Topical therapies treat many dermatological conditions. With eczema, emollients and topical corticosteroids (TCS) prevent and treat flares. However, only 11/77 studies in the 2017 Cochrane Review of ‘Emollients and moisturisers for eczema’ reported on topical treatment use. Furthermore, multiple instruments exist, including electronic or self-report measures, with no clear consensus of how to use these. Using data from the Best Emollients for Eczema (BEE) trial, we aimed to compare different ways of capturing and reporting emollient and TCS use.

Approach

In BEE, 550 children were randomly allocated to use one type of emollient (lotion, cream, gel, or ointment) ‘twice daily and when required’ for 16 weeks. Parents completed weekly the Patient-Orientated Eczema Measure (POEM) and questions about topical therapy use.

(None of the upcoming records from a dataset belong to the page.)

Definition directToPersonal : list (string * RepoMapping.t) :=
  [("/home/alice/project",
    {| RepoMapping.repoPath := "/home/alice/project";
       RepoMapping.accountId := "account_1700000000999_k3x9q0d2a";
       RepoMapping.remotePattern := None |})].

(** A pattern mapping to [Work] registered for another clone, and a
    direct mapping of this repository to [Personal]. *)
Definition patternToWork : list (string * RepoMapping.t) :=
  [("/home/alice/other-clone",
    {| RepoMapping.repoPath := "/home/alice/other-clone";
       RepoMapping.accountId := "account_1700000000000_4fzyo82mv";
       RepoMapping.remotePattern := Some "github.com:acme/" |});
   ("/home/alice/project",
    {| RepoMapping.repoPath := "/home/alice/project";
       RepoMapping.accountId := "account_1700000000999_k3x9q0d2a";
       RepoMapping.remotePattern := None |})].

Definition originAcme : gmap string string :=
  {[ "/home/alice/project" := "git@github.com:acme/widgets.git" ]}.

Definition originAlice : gmap string string :=
  {[ "/home/alice/project" := "git@github.com:alice/project.git" ]}.

(** The same remote, reached as the user [alice]. *)
Definition originAsAlice : gmap string string :=
  {[ "/home/alice/project" := "alice@github.com:alice/project.git" ]}.

(** A draft whose name is that of [work] in lower case. *)
Definition draftLowerWork : AccountDraft.t :=
  {| AccountDraft.name := "work";
     AccountDraft.username := "bob";
     AccountDraft.email := "bob@co.com";
     AccountDraft.authType := pat;
     AccountDraft.sshKeyPath := None;
     AccountDraft.sshHost := None |}.

Definition draftClient : AccountDraft.t :=
  {| AccountDraft.name := "Client";
     AccountDraft.username := "carol";
     AccountDraft.email := "carol@client.io";
     AccountDraft.authType := pat;
     AccountDraft.sshKeyPath := None;
     AccountDraft.sshHost := None |}.

(** Two readings of the clock and of the random source in the same
    millisecond, whose random texts part only after eleven characters. *)
Definition reading1 : Entropy :=
  {| now := 1700000000000; random36 := "0.4fzyo82mvyr" |}.
Definition reading2 : Entropy :=
  {| now := 1700000000000; random36 := "0.4fzyo82mvk07" |}.

(** A later reading. *)
Definition reading3 : Entropy :=
  {| now := 1700000123456; random36 := "0.9x8a7b6c5d4e" |}.

Definition emptyRegistry : Registry :=
  {| accounts := []; globalState_accounts := []; secretStorage := ∅ |}.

Two versions of topical treatment use questionnaires were used, both underwent Patient and Public Involvement (PPI) review, but Version 2 was tested more thoroughly with advisory groups using cognitive interviewing techniques. Version 1 asked parents to report treatment use on days 1 to 7, starting the day of randomisation. Version 2 asked parents to complete by day of the week (Monday to Sunday), starting the first Monday after randomisation. Analysis was descriptive with Chi-squared test for differences between groups.

Findings

450 participants provided ≥1 topical therapy use questionnaire and/or two consecutively paired POEMs. Overall, questionnaire completion at weeks 1 and 16 were 84.7% (381/450) and 58.9% (265/450) for emollient use, and 94.2% (424/450) and 80.4% (362/450) for TCS use, respectively. In keeping with feedback that led to the change in questionnaire design (confusion about days of the weeks with number of days used), fewer emollient use questionnaires were completed by the 44.9% (n=202) participants given Version 1 (p<0.001). Completion of emollient use questions were 31.5% (1082/3434 patient-weeks) for Version 1 and 82.8% (3489/4216 patient-weeks) for Version 2. TCS use question completion were 82.8% (3489/4216 patient-weeks) for Version 1 and 82.3% (3468/4216 patient-weeks) for Version 2; no difference between versions (p=0.52). As part of this presentation, we will demonstrate different numerical and graphical ways of summarising topical treatment use and discuss their advantages and disadvantages.

Consequences

Questionnaire completion for both emollient and TCS use decreased with time, but was higher for emollient use with the second version of the questionnaire. TCS completion was similar with both versions. When designing questionnaires, balancing the detail and complexity of questions is important, especially if being collected as process or secondary outcome measure. Numerous ways of summarising the same data can provide different information. Therefore, future collection and reporting of treatment use should reflect specific aims

Submitted by: 
Katherine Memory
Funding acknowledgement: 
This research received no specific grant from any funding agency in the public, commercial or not for profit sectors. This project was completed during the first authors Academic Foundation Training. The Best Emollients for Eczema (BEE) study was funded by the NIHR Technology Assessment programme (reference 15/130.07).